El 20 de agosto de 1672, la ciudad de La Haya, tan animada, tan blanca, tan coquetona que se diría que
todos los días son domingo, la ciudad de La Haya con su parque umbroso, con sus grandes árboles
inclinados sobre sus casas góticas, con los extensos espejos de sus canales en los que se reflejan sus
campanarios de cúpulas casi orientales; la ciudad de La Haya, la capital de las siete Provincias Unidas,
llenaba todas sus calles con una oleada negra y roja de ciudadanos apresurados, jadeantes, inquietos, que
corrían, cuchillo al cinto, mosquete al hombro o garrote en mano, hacia la Buytenhoff, formidable prisión
de la que aún se conservan hoy día las ventanas enrejadas y donde, desde la acusación de asesinato
formulada contra él por el cirujano Tyckelaer, languidecía Corneille de Witt, hermano del ex gran pensionario de Holanda.

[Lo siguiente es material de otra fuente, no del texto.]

(* ===== verification/Runtime.v ===== *)
(** * client/runtime: the event loop and the effect interpreter

    [Runtime] holds what the loop owns: the reducer's state, the session files,
    and the per-frame handles (cleanup closures, container tokens, subsystem
    bindings).  Everything else (the pty backend, the launcher, subsystems, logs,
    file watches, connections) is called through [Call]; a goroutine that is
    started is the call [CallGo].  Spawning a frame runs in such a goroutine:
    [spawnFrameWindow], whose result comes back as an internal event. *)

From S2P Require Import Prelude GoStd GoText GoTime GoIO GoPath GoDisk Pathmap ClientView ClientState ClientReduce FrameReg RuntimePersist.
From stdpp Require Import pretty.
Open Scope Z_scope.

Import filepath os.

Class RuntimeTypes := {
  Closure : Type;      (** [func() error] *)
  Subsystem : Type;    (** a subsystem instance *)
  Sub_Kind : Subsystem -> LaunchSubsystem;
}.

(** [subsystem.BindResult]; its [ExtraEnv] is read nowhere. *)
Record BindResult := mkBindResult {
  Bind_Plan : LaunchPlan;
  Bind_WorktreeStartDir : string;
  Bind_WorktreeName : string;
}.

Section types.
Context {T : ClientTypes} {RT : RuntimeTypes}.

(** [runtime.WrappedLaunch]. *)
Record WrappedLaunch := mkWrappedLaunch {
  Wrapped_Command : string;
  Wrapped_StartDir : string;
  Wrapped_Env : gmap string string;
  Wrapped_Cleanup : option Closure;
  Wrapped_ContainerSockDir : string;
  Wrapped_Mounts : list pathmap.Mount;
}.

(** [state.EffSpawnFrame] as a struct. *)
Record SpawnRequest := mkSpawnRequest {
  Spawn_SessionID : SessionID;
  Spawn_FrameID : FrameID;
  Spawn_Mode : LaunchMode;
  Spawn_Project : string;
  Spawn_Command : string;
  Spawn_StartDir : string;
  Spawn_Sandbox : SandboxOverride;
  Spawn_Options : LaunchOptions;
  Spawn_Subsystem : LaunchSubsystem;
  Spawn_Stream : StreamLaunchOptions;
  Spawn_Stdin : string;
  Spawn_Env : gmap string string;
  Spawn_ReplyConn : ConnID;
  Spawn_ReplyReqID : string;
}.
(* ===== verification/RuntimeBoot.v ===== *)
(** * client/runtime: start of the daemon

    [LoadSnapshot] and the other steps of [bootSession], which run before the
    loop: sessions are read back from their files, containers that outlived the
    last daemon are adopted, drivers resume, and every frame is spawned again.
    No call panics here. *)

From S2P Require Import Prelude GoStd GoText GoTime GoIO GoPath GoDisk Pathmap ClientView ClientState ClientReduce FrameReg RuntimePersist RuntimeStore Worktree Runtime RuntimeInv RuntimeDurable.
Open Scope Z_scope.

Import filepath os.

Section boot.
Context {T : ClientTypes} {RT : RuntimeTypes} {MR : MapRange} {D : Deps}.
Abbreviation M := (Eff Call Reply).

(** [New]; the warm store is part of [cfg]. *)
Definition New (features : gmap string bool) (disk : Disk) : Runtime :=
  mkRuntime (ClientState.New <| Features := features |>) 0 disk ∅ 0 false 0 ∅ ∅ framereg.New ∅ ∅ ∅ ∅.

Definition now_ : M Time := rep ← call CallNow; mret match rep with RTime t => t | _ => 0 end.

(** ** Sessions from their files (bootstrap.go) *)

Definition coldStartRecoverable (drv : Driver) (ds : DriverState) : bool :=
  match Driver_ColdStartRecoverer drv with
  | Some recoverable => is_some ds && recoverable ds
  | None => false
  end.

(** A frame that was running waits after a cold start; a nil map reads as an
    empty one. *)
Definition restoredBag (coldStart : bool) (bag : option (gmap string string)) : gmap string string :=
  let m := default ∅ bag in
  if coldStart && bool_decide (m !! "status"%string = Some "running"%string)
  then <["status"%string := "waiting"%string]> m else m.

Definition orDefault (s d : string) : string := if decide (s = EmptyString) then d else s.

(** A time that does not parse is zero. *)
Definition parsedTime (s : string) (fallback : Time) : Time :=
  let t := default 0 (rfc3339.Parse s) in
  if time.IsZero t then fallback else t.

Definition restoreFrame (f : SessionFrameSnapshot) (createdAt : Time) (ds : DriverState) : SessionFrame :=
  mkSessionFrame (FSnap_ID f) (orDefault (FSnap_SubsystemID f) (FSnap_ID f))
    (orDefault (FSnap_TargetID f) (FSnap_ID f)) (FSnap_Project f) (FSnap_Command f)
    (FSnap_LaunchOptions f) (parsedTime (FSnap_CreatedAt f) createdAt) ds.

(** A command without a driver ends the frames; a stopped frame is dropped at a
    cold start unless its driver can recover it. *)
Fixpoint restoreFrames (coldStart : bool) (now createdAt : Time) (fs : list SessionFrameSnapshot)
    : list SessionFrame :=
  match fs with
  | [] => []
  | f :: fs =>
    match GetDriver reg (FSnap_Command f) with
    | None => []
    | Some drv =>
      let ds := Driver_Restore drv (restoredBag coldStart (FSnap_DriverState f)) now in
      let frames := restoreFrames coldStart now createdAt fs in
      if coldStart && bool_decide (Driver_Status drv ds = StatusStopped) && negb (coldStartRecoverable drv ds)
      then frames else restoreFrame f createdAt ds :: frames
    end
  end.

Definition restoreSession (snap : SessionSnapshot) (coldStart : bool) (now : Time) : option Session :=
  let createdAt := parsedTime (Snap_CreatedAt snap) now in
  let frames := restoreFrames coldStart now createdAt (Snap_Frames snap) in
  match frames with
  | [] => None
  | root :: _ =>
    Some (mkSession (Snap_ID snap) (Snap_Project snap) createdAt frames
      (if decide (Snap_HeadFrameID snap = EmptyString)
       then match last frames with Some f => Frame_ID f | None => "" end else Snap_HeadFrameID snap)
      (Snap_MRUFrameIDs snap) (Frame_Command root) (Snap_Sandbox snap) (Frame_LaunchOptions root)
      (Frame_Driver root))
  end.

(** A snapshot without frames is deleted at a cold start. *)
Definition loadOne (coldStart : bool) (now : Time) (r : Runtime) (snap : SessionSnapshot) : Runtime :=
  match restoreSession snap coldStart now with
  | Some sess =>
    r <| R_state := R_state r <| Sessions := <[Session_ID sess := sess]> (Sessions (R_state r)) |> |>
  | None => if coldStart then deleteSession (Snap_ID snap) r else r
  end.

(** The error is that of the store. *)
Definition LoadSnapshot (coldStart : bool) (r : Runtime) : M (Runtime * option string) :=
  let '(res, d) := persist.Load fault (Cfg_Persist cfg) (R_disk r) in
  let r := r <| R_disk := d |> in
  match res with
  | inr err => mret (r, Some err)
  | inl snaps => now ← now_; mret (fold_left (loadOne coldStart now) snaps r, None)
  end.

(** ** Containers that are still there (bootstrap.go) *)

Fixpoint recoverTokens (dir : string) (live : gset string) (states : list warm.WarmFrameState)
    (out : gmap string string) (r : Runtime) : gmap string string * Runtime :=
  match states with
  | [] => (out, r)
  | st :: states =>
    if decide (warm.WF_FrameID st ∈ live) then
      let out := if decide (warm.WF_ContainerToken st = EmptyString) then out
                 else <[warm.WF_FrameID st := warm.WF_ContainerToken st]> out in
      recoverTokens dir live states out r
    else
      recoverTokens dir live states out
        (r <| R_disk := (warm.Delete fault dir (warm.WF_FrameID st) (R_disk r)).2 |>)
  end.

Si la historia de ese tiempo, y sobre todo de este año en medio del cual comenzamos nuestro relato, no
estuviera ligada de una forma indisoluble a los dos nombres que acabamos de citar, las pocas líneas
explicativas que siguen podrían parecer un episodio; pero anticipamos enseguida al lector, a ese viejo
amigo a quien prometemos siempre el placer en nuestra primera página, y con el cual cumplimos bien que
mal en las páginas siguientes; anticipamos, decimos, a nuestro lector, que esta explicación es tan
indispensable a la claridad de nuestra historia como al entendimiento del gran acontecimiento político en la
cual se enmarca.
Corneille o Cornelius de Witt, Ruart de Pulten, es decir, inspector de diques de este país, ex
burgomaestre de Dordrecht, su ciudad natal, y diputado por los Estados de Holanda, tenía cuarenta y nueve
años cuando el pueblo holandés, cansado de la república, tal como la entendía Jean de Witt, gran
pensionario de Holanda, se encariñó, con un amor violento, del estatuderato que el edicto perpetuo
impuesto por Jean de Witt en las Provincias Unidas había abolido en Holanda para siempre jamás.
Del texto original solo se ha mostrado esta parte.